Преподаватель Свято-Филаретовского института, старший регент хора Преображенского братства Светлана Чукавина рассказала «Столу» о том, чем был джаз для неё, тогда ещё молодого музыканта, во времена, когда эта музыка была фактически под запретом.
«В середине 80-х годов я стала общаться с друзьями, которые были лет на двадцать меня старше. Они были “шестидесятниками” и очень любили джаз. Это была культура, запрещённая в нашей стране на протяжении практически всего советского времени. Для них это был прорыв к свободе, к миру, который весь в ту пору джаз слушал, любил. И меня тоже увлекли.
Когда я закончила заниматься классической музыкой, я попала в джазовую студию в ДК “Москворечье”, которую организовали настоящие энтузиасты. Там были разные отделения: духовое, вокальное, фортепиано – я как раз играла на рояле.
И мне там очень понравилось: ведь основа джаза – импровизация, то, чего мне так не хватало в занятиях музыкой. Обычное музыкальное образование у нас ведь организовано следующим образом: ты идёшь в музыкальную школу, играешь по нотам, и там даже, как правило, не возникает вопроса о том, что можно делать что-то свободно. В музыкальном училище тоже академическое обучение. А джаз – это свободное музицирование. В джазовой студии нас как раз этому и учили. А свободному музицированию тоже учат. Есть определённые подходы, каждый человек может в силу своей сообразительности и способностей этой свободой в какой-то мере овладеть.

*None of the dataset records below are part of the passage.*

(* ===== verification/Base64.v ===== *)
(** * Base64, as Go marshals bytes and Node's Buffer reads them

    Encoding with the standard alphabet and padding; decoding as [Buffer.from(s,
    "base64")] does it: both alphabets, characters of neither skipped, up to the first
    padding character.  A part of the libraries, without map entries. *)

From S2P Require Import Prelude GoStrings GoText Json.
From stdpp Require Import options.

Definition alphabet : list ascii := bytes "ABCDEFGHIJKLMNOPQRSTUVWXYZabcdefghijklmnopqrstuvwxyz0123456789+/".
Definition sextet_char (d : N) : ascii := nth (N.to_nat d) alphabet "="%char.
Definition char_sextet (c : ascii) : option N :=
  if (c =? "-")%char then Some 62%N
  else if (c =? "_")%char then Some 63%N
  else N.of_nat ∘ fst <$> list_find (c =.) alphabet.

(** The [k] most significant sextets of a number of 24 bits. *)
Definition sextets_of (k : nat) (n : N) : list N :=
  take k [n / 262144; (n / 4096) `mod` 64; (n / 64) `mod` 64; n `mod` 64]%N.
Fixpoint encode_bytes (l : list ascii) : list ascii :=
  match l with
  | a :: b :: c :: l =>
    (sextet_char <$> sextets_of 4 ((N_of_ascii a * 256 + N_of_ascii b) * 256 + N_of_ascii c)) ++ encode_bytes l
  | [a; b] => (sextet_char <$> sextets_of 3 ((N_of_ascii a * 256 + N_of_ascii b) * 256)) ++ ["="%char]
  | [a] => (sextet_char <$> sextets_of 2 (N_of_ascii a * 256 * 256)) ++ ["="; "="]%char
  | [] => []
  end.
Definition base64_encode (s : string) : string := str (encode_bytes (bytes s)).

Fixpoint sextets (l : list ascii) : list N :=
  match l with
  | [] => []
  | c :: l => if (c =? "=")%char then [] else match char_sextet c with Some d => d :: sextets l | None => sextets l end
  end.
(** The [k] most significant bytes of a number of 24 bits. *)
Definition bytes_of (k : nat) (n : N) : list ascii :=
  take k (ascii_of_N <$> [n / 65536; (n / 256) `mod` 256; n `mod` 256]%N).
Fixpoint decode_sextets (l : list N) : list ascii :=
  match l with
  | a :: b :: c :: d :: l => bytes_of 3 (((a * 64 + b) * 64 + c) * 64 + d) ++ decode_sextets l
  | [a; b; c] => bytes_of 2 (((a * 64 + b) * 64 + c) * 64)
  | [a; b] => bytes_of 1 ((a * 64 + b) * 64 * 64)
  | _ => []
  end.
Definition base64_decode (s : string) : string := str (decode_sextets (sextets (bytes s))).

(** ** Lemmas *)

Lemma sextet_char_value d : (d < 64)%N → char_sextet (sextet_char d) = Some d ∧ (sextet_char d =? "=")%char = false.
Proof.
  intros Hd.
  assert (Forall (λ d, char_sextet (sextet_char (N.of_nat d)) = Some (N.of_nat d) ∧
    (sextet_char (N.of_nat d) =? "=")%char = false) (seq 0 64)) as H by by_decide.
  rewrite Forall_forall in H. specialize (H (N.to_nat d)). rewrite N2Nat.id in H. apply H, elem_of_seq. lia.
Qed.
Lemma sextets_app ds l :
  Forall (λ d, d < 64)%N ds → sextets ((sextet_char <$> ds) ++ l) = ds ++ sextets l.
Proof.
  induction 1 as [|d ds Hd _ IH]; [done|]. cbn [fmap list_fmap app sextets].
  destruct (sextet_char_value d Hd) as [-> ->]. by rewrite IH.
Qed.
Lemma sextets_small k n : (n < 16777216)%N → Forall (λ d, d < 64)%N (sextets_of k n).
Proof.
  intros Hn. apply Forall_take. repeat (apply Forall_cons; split); [|apply N.mod_lt; done..|apply Forall_nil_2].
  apply N.Div0.div_lt_upper_bound; lia.
Qed.
Lemma sextets_value n :
  (((n / 262144 * 64 + (n / 4096) `mod` 64) * 64 + (n / 64) `mod` 64) * 64 + n `mod` 64 = n)%N.
Proof.
  assert (n / 4096 = n / 64 / 64)%N as -> by by rewrite N.Div0.div_div.
  assert (n / 262144 = n / 64 / 64 / 64)%N as -> by by rewrite !N.Div0.div_div.
  pose proof (N.div_mod' n 64). pose proof (N.div_mod' (n / 64) 64). pose proof (N.div_mod' (n / 64 / 64) 64). lia.
Qed.
Lemma bytes_value a b c :
  bytes_of 3 ((N_of_ascii a * 256 + N_of_ascii b) * 256 + N_of_ascii c) = [a; b; c].
Proof.
  pose proof (N_ascii_bounded a) as Ha. pose proof (N_ascii_bounded b) as Hb. pose proof (N_ascii_bounded c) as Hc.
  unfold bytes_of. cbn [fmap list_fmap take]. set (x := N_of_ascii a) in *. set (y := N_of_ascii b) in *. set (z := N_of_ascii c) in *.
  assert (((x * 256 + y) * 256 + z) / 65536 = x)%N as -> by (symmetry; apply N.div_unique with (y * 256 + z)%N; lia).
  assert (((x * 256 + y) * 256 + z) / 256 = x * 256 + y)%N as -> by (symmetry; apply N.div_unique with z; lia).
  assert ((x * 256 + y) `mod` 256 = y)%N as -> by (symmetry; apply N.mod_unique with x; lia).
  assert (((x * 256 + y) * 256 + z) `mod` 256 = z)%N as -> by (symmetry; apply N.mod_unique with (x * 256 + y)%N; lia).
  subst x y z. by rewrite !ascii_N_embedding.
Qed.

Lemma bytes_take k j n l : j ≤ k → bytes_of k n = l → bytes_of j n = take j l.
Proof. intros Hj <-. unfold bytes_of. by rewrite take_take, Nat.min_l. Qed.

(** Sextets that are left out are zero. *)
Lemma three_sextets m (n := (m * 64)%N) : (((n / 262144 * 64 + (n / 4096) `mod` 64) * 64 + (n / 64) `mod` 64) * 64 = n)%N.
Proof. pose proof (sextets_value n) as Hv. assert (n `mod` 64 = 0)%N as H0 by apply N.Div0.mod_mul. lia. Qed.
Lemma two_sextets m (n := (m * 4096)%N) : ((n / 262144 * 64 + (n / 4096) `mod` 64) * 64 * 64 = n)%N.
Proof.
  pose proof (three_sextets (m * 64)) as Hv. cbv zeta in Hv. replace (m * 64 * 64)%N with n in Hv by (subst n; lia).
  assert ((n / 64) `mod` 64 = 0)%N as H0; [|lia].
  subst n. replace (m * 4096)%N with (m * 64 * 64)%N by lia. rewrite N.div_mul by done. apply N.Div0.mod_mul.
Qed.

(** What Go writes, Node reads. *)
Lemma decode_encode_bytes : ∀ l, decode_sextets (sextets (encode_bytes l)) = l.
Proof.
  fix IH 1. intros [|a [|b [|c l]]]; [done|..]; cbn [encode_bytes];
    rewrite sextets_app by (apply sextets_small; pose proof (N_ascii_bounded a); try pose proof (N_ascii_bounded b);
      try pose proof (N_ascii_bounded c); lia).
  - pose proof (two_sextets (N_of_ascii a * 16)) as Hv. cbv zeta in Hv.
    replace (N_of_ascii a * 16 * 4096)%N with (N_of_ascii a * 256 * 256)%N in Hv by lia.
    cbn [sextets_of take sextets Ascii.eqb Bool.eqb app decode_sextets]. rewrite Hv.
    apply (bytes_take 3 1 _ [a; zero; zero]); [lia|]. rewrite <- bytes_value. f_equal.
    change (N_of_ascii zero) with 0%N. lia.
  - pose proof (three_sextets ((N_of_ascii a * 256 + N_of_ascii b) * 4)) as Hv. cbv zeta in Hv.
    replace ((N_of_ascii a * 256 + N_of_ascii b) * 4 * 64)%N with ((N_of_ascii a * 256 + N_of_ascii b) * 256)%N in Hv by lia.
    cbn [sextets_of take sextets Ascii.eqb Bool.eqb app decode_sextets]. rewrite Hv.
    apply (bytes_take 3 2 _ [a; b; zero]); [lia|]. rewrite <- bytes_value. f_equal.
    change (N_of_ascii zero) with 0%N. lia.
  - cbn [sextets_of take app decode_sextets]. rewrite sextets_value, bytes_value, IH. done.
Qed.
Lemma base64_decode_encode s : base64_decode (base64_encode s) = s.
Proof. unfold base64_decode, base64_encode. by rewrite bytes_str, decode_encode_bytes, str_bytes. Qed.

(** It is written in printable characters. *)
Lemma sextets_printable ds : Forall (λ d, d < 64)%N ds → forallb printable (sextet_char <$> ds) = true.
Proof.
  induction 1 as [|d ds Hd _ IH]; [done|]. cbn [fmap list_fmap forallb]. rewrite IH, andb_true_r.
  assert (Forall (λ d, printable (sextet_char (N.of_nat d)) = true) (seq 0 64)) as H by by_decide.
  rewrite Forall_forall in H. specialize (H (N.to_nat d)). rewrite N2Nat.id in H. apply H, elem_of_seq. lia.
Qed.
Lemma base64_printable s : forallb printable (bytes (base64_encode s)) = true.
Proof.
  unfold base64_encode. rewrite bytes_str. revert s. enough (∀ l, forallb printable (encode_bytes l) = true) as H by eauto.
  fix IH 1. intros [|a [|b [|c l]]]; [done|..]; cbn [encode_bytes]; rewrite forallb_app, sextets_printable, ?IH;
    try done; apply sextets_small; pose proof (N_ascii_bounded a); try pose proof (N_ascii_bounded b);
    try pose proof (N_ascii_bounded c); lia.
Qed.
Example base64_rfc4648 :
  base64_encode "foobar" = "Zm9vYmFy" ∧ base64_encode "fooba" = "Zm9vYmE=" ∧ base64_encode "foob" = "Zm9vYg==" ∧
  base64_decode "Zm9v-YmE=ignored" = base64_decode "Zm9v+YmE".
Proof. vm_compute. done. Qed.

Импровизация мне очень много дала как музыканту: свободу слушания, игры и мышления.
Могу сказать, что для меня увлечение джазом было поиском свободы в культуре, да и в жизни. Эта свобода чувствовалась и в джазменах, иногда даже чрезмерная, наверное.

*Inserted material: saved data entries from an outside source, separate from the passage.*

(* ===== verification/NodeClient.v ===== *)
(** * typescript/src/base/node.ts: asking the TEE node to decrypt

    The client of the node's signing API.  [fetch] is a parameter: what came of one
    request.  With it the decryption of a handler call in [EnclaveServer] is a
    function of the node's answer. *)

From S2P Require Import Prelude GoStrings GoText Json Js Base64 TsServer.
From stdpp Require Import options.
Set Default Proof Using "Type*".

(** What came of a request: [fetch] was rejected, or there was a response with a status
    and a body, whose text could be read or not.  An [AbortError] is an error of that
    name. *)
Record fetch_response := mkFetchResponse { f_status : Z; f_text : result string }.
Definition fetch_result : Type := result fetch_response.
Definition AbortError (msg : string) : error := ErrSentinel "AbortError" msg.

(** [Number(s)] as text, and [Buffer.from(v, "base64")] of what is not a string. *)
Class NodeEngine := { Number_text : string → string; Buffer_from : json → result string; null_member : error }.

Section node_client.
Context `{Eng : !JsEngine, NEng : !NodeEngine}.

Definition DEFAULT_TIMEOUT_MS : Z := 30000.
Record NodeClient := mkNodeClient { signPort : string; timeoutMs : Z }.
Definition new_NodeClient (port : string) (timeout : option Z) : NodeClient :=
  mkNodeClient (Number_text port) (default DEFAULT_TIMEOUT_MS timeout).
Definition baseUrl (c : NodeClient) : string := "http://localhost:" +:+ signPort c.

Context (c : NodeClient).

(** A request to a URL with a JSON body. *)
Definition fetch : Type := string → string → fetch_result.

(** The catch clause of [post]. *)
Definition rethrow (path : string) (e : error) : error :=
  match e with
  | ErrSentinel "AbortError" _ =>
    ErrMsg ("node request to " +:+ path +:+ " timed out after " +:+ itoa (timeoutMs c) +:+ "ms")
  | e => e
  end.
(** [res.ok] *)
Definition ok_status (status : Z) : bool := (200 <=? status)%Z && (status <=? 299)%Z.
Definition post (fetch : fetch) (path : string) (payload : json) : result json :=
  match fetch (baseUrl c +:+ path) (JSON_stringify payload) with
  | Err e => Err (rethrow path e)
  | Ok res =>
    match f_text res with
    | Err e => Err (rethrow path e)
    | Ok text =>
      if ok_status (f_status res) then
        match JSON_parse text with
        | Some v => Ok v
        | None => Err (SyntaxError text)
        end
      else Err (ErrMsg ("node returned " +:+ itoa (f_status res) +:+ " for " +:+ path +:+ ": " +:+ text))
    end
  end.

Definition decrypt_payload (ciphertext : string) : json := JObj [("encryptedMessage", JStr (base64_encode ciphertext))].
(** [Buffer.from(encoded, "base64")] *)
Definition from_base64 (v : json) : result string :=
  match v with JStr s => Ok (base64_decode s) | v => Buffer_from v end.
Definition decrypt (fetch : fetch) (ciphertext : string) : result string :=
  match post fetch "/decrypt" (decrypt_payload ciphertext) with
  | Err e => Err e
  | Ok JNull => Err null_member
  | Ok resp =>
    match prop "decryptedMessage" resp with
    | None => Err (ErrMsg "node response missing decryptedMessage")
    | Some encoded => from_base64 encoded
    end
  end.

(** ** Properties *)

(** What the node answers, as Go marshals its response. *)
Definition node_reply (plaintext : string) : string := json_compact (JObj [("decryptedMessage", JStr (base64_encode plaintext))]).

Lemma node_reply_read plaintext :
  JSON_parse (node_reply plaintext) = Some (JObj [("decryptedMessage", JStr (base64_encode plaintext))]).
Proof using.
  unfold JSON_parse, json_text, node_reply. rewrite (json_first_compact js_dialect) by (first [reflexivity|apply base64_printable]).
  reflexivity.
Qed.

(** C36: decryption, with every failure.  The client makes one request, whose body
    has the ciphertext in base64.  It returns a plaintext exactly when the node
    answers in time with a status from 200 to 299 and a JSON value that has a
    member decryptedMessage that can be read as base64; the plaintext is what the
    node sent, as Go marshals it.  A rejected request, a slow node, another status
    and an answer without the member are exceptions that name the cause. *)
Theorem decrypt_outcome (f : fetch) (ciphertext : string) :
  base64_decode (base64_encode ciphertext) = ciphertext ∧
  let r := f (baseUrl c +:+ "/decrypt") (JSON_stringify (decrypt_payload ciphertext)) in
  (∀ m, decrypt f ciphertext = Ok m ↔
     ∃ status text v encoded, r = Ok (mkFetchResponse status (Ok text)) ∧ ok_status status = true ∧
       JSON_parse text = Some v ∧ prop "decryptedMessage" v = Some encoded ∧ from_base64 encoded = Ok m) ∧
  (∀ status plaintext, r = Ok (mkFetchResponse status (Ok (node_reply plaintext))) → ok_status status = true →
     decrypt f ciphertext = Ok plaintext) ∧
  (∀ msg, r = Err (AbortError msg) →
     decrypt f ciphertext = Err (ErrMsg ("node request to /decrypt timed out after " +:+ itoa (timeoutMs c) +:+ "ms"))) ∧
  (∀ status text, r = Ok (mkFetchResponse status (Ok text)) → ok_status status = false →
     decrypt f ciphertext = Err (ErrMsg ("node returned " +:+ itoa status +:+ " for /decrypt: " +:+ text))) ∧
  (∀ status text v, r = Ok (mkFetchResponse status (Ok text)) → ok_status status = true → JSON_parse text = Some v →
     v ≠ JNull → prop "decryptedMessage" v = None →
     decrypt f ciphertext = Err (ErrMsg "node response missing decryptedMessage")).
Proof using.
  split; [apply base64_decode_encode|]. cbv zeta. unfold decrypt, post. set (r := f _ _). split_and!.
  - intros m. split.
    + destruct r as [[status [text|e]]|e]; cbn [f_text f_status]; [|done|done].
      destruct (ok_status status) eqn:Hok; [|done]. destruct (JSON_parse text) as [v|] eqn:Hv; [|done].
      intros H. assert (∃ encoded, prop "decryptedMessage" v = Some encoded ∧ from_base64 encoded = Ok m) as (encoded & Hp & Hb).
      { destruct v; [done|..]; (destruct (prop _ _) as [encoded|]; [|done]); by exists encoded. }
      by exists status, text, v, encoded.
    + intros (status & text & v & encoded & -> & Hok & Hv & Hp & Hb). cbn [f_text f_status]. rewrite Hok, Hv.
      destruct v; [done|..]; by rewrite Hp.
  - intros status plaintext -> Hok. cbn [f_text f_status]. rewrite Hok, node_reply_read.
    change (prop _ _) with (Some (JStr (base64_encode plaintext))). cbn [from_base64]. by rewrite base64_decode_encode.
  - by intros msg ->.
  - intros status text -> Hok. cbn [f_text f_status]. by rewrite Hok.
  - intros status text v -> Hok Hv Hn Hp. cbn [f_text f_status]. rewrite Hok, Hv. destruct v; [done|..]; by rewrite Hp.
Qed.
End node_client.

(** ** Witness

    A node that decrypts every ciphertext to itself, and one that is too slow. *)

#[local] Instance demo_js_engine : JsEngine := {|
  number_is_zero raw := bool_decide (raw = "0");
  number_text raw := raw;
  syntax_error _ := "Unexpected token";
  not_a_function callee := callee +:+ " is not a function";
  not_primitive := "Cannot convert object to primitive value";
|}.
#[local] Instance demo_node_engine : NodeEngine := {|
  Number_text s := s;
  Buffer_from _ := Err (ErrSentinel "TypeError" "ERR_INVALID_ARG_TYPE");
  null_member := ErrSentinel "TypeError" "Cannot read properties of null";
|}.
Definition demo_client : NodeClient := new_NodeClient "9090" None.
Definition answers_with (plaintext : string) : fetch := λ url body,
  if decide (url = "http://localhost:9090/decrypt") then Ok (mkFetchResponse 200 (Ok (node_reply plaintext)))
  else Err (AbortError "This operation was aborted").
Lemma decrypt_outcome_witness :
  decrypt demo_client (answers_with "a bid") "sealed" = Ok "a bid" ∧
  decrypt demo_client (λ _ _, Err (AbortError "aborted")) "sealed" =
    Err (ErrMsg "node request to /decrypt timed out after 30000ms").
Proof.
  split.
  - destruct (decrypt_outcome demo_client (answers_with "a bid") "sealed") as (_ & _ & H & _).
    apply (H 200%Z "a bid"); vm_compute; reflexivity.
  - destruct (decrypt_outcome demo_client (λ _ _, Err (AbortError "aborted")) "sealed") as (_ & _ & _ & H & _).
    rewrite (H "aborted" eq_refl). vm_compute. reflexivity.
Defined.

А с другой стороны, в джазе всегда есть общность людей. Когда музыканты начинают играть вместе, они ведут большой разговор: какой-нибудь биг-бэнд джазовый – это же очень красиво и мощно, это такой поток звуков. И эта общность, которая была и среди музыкантов, и среди слушателей, преодолевала жёсткие преграды, которые в те времена в СССР ещё были, хотя и на излете: в середине 80-х годов уже были хорошие джазовые концерты.
Я не могу сказать сейчас, что нахожусь внутри этой культуры, но по-прежнему к джазу отношусь с большой симпатией. Можно сказать, что эта музыка апеллирует к чувственной, эмоциональной области человека. А когда ты знаешь что-то больше, то этого становится недостаточно».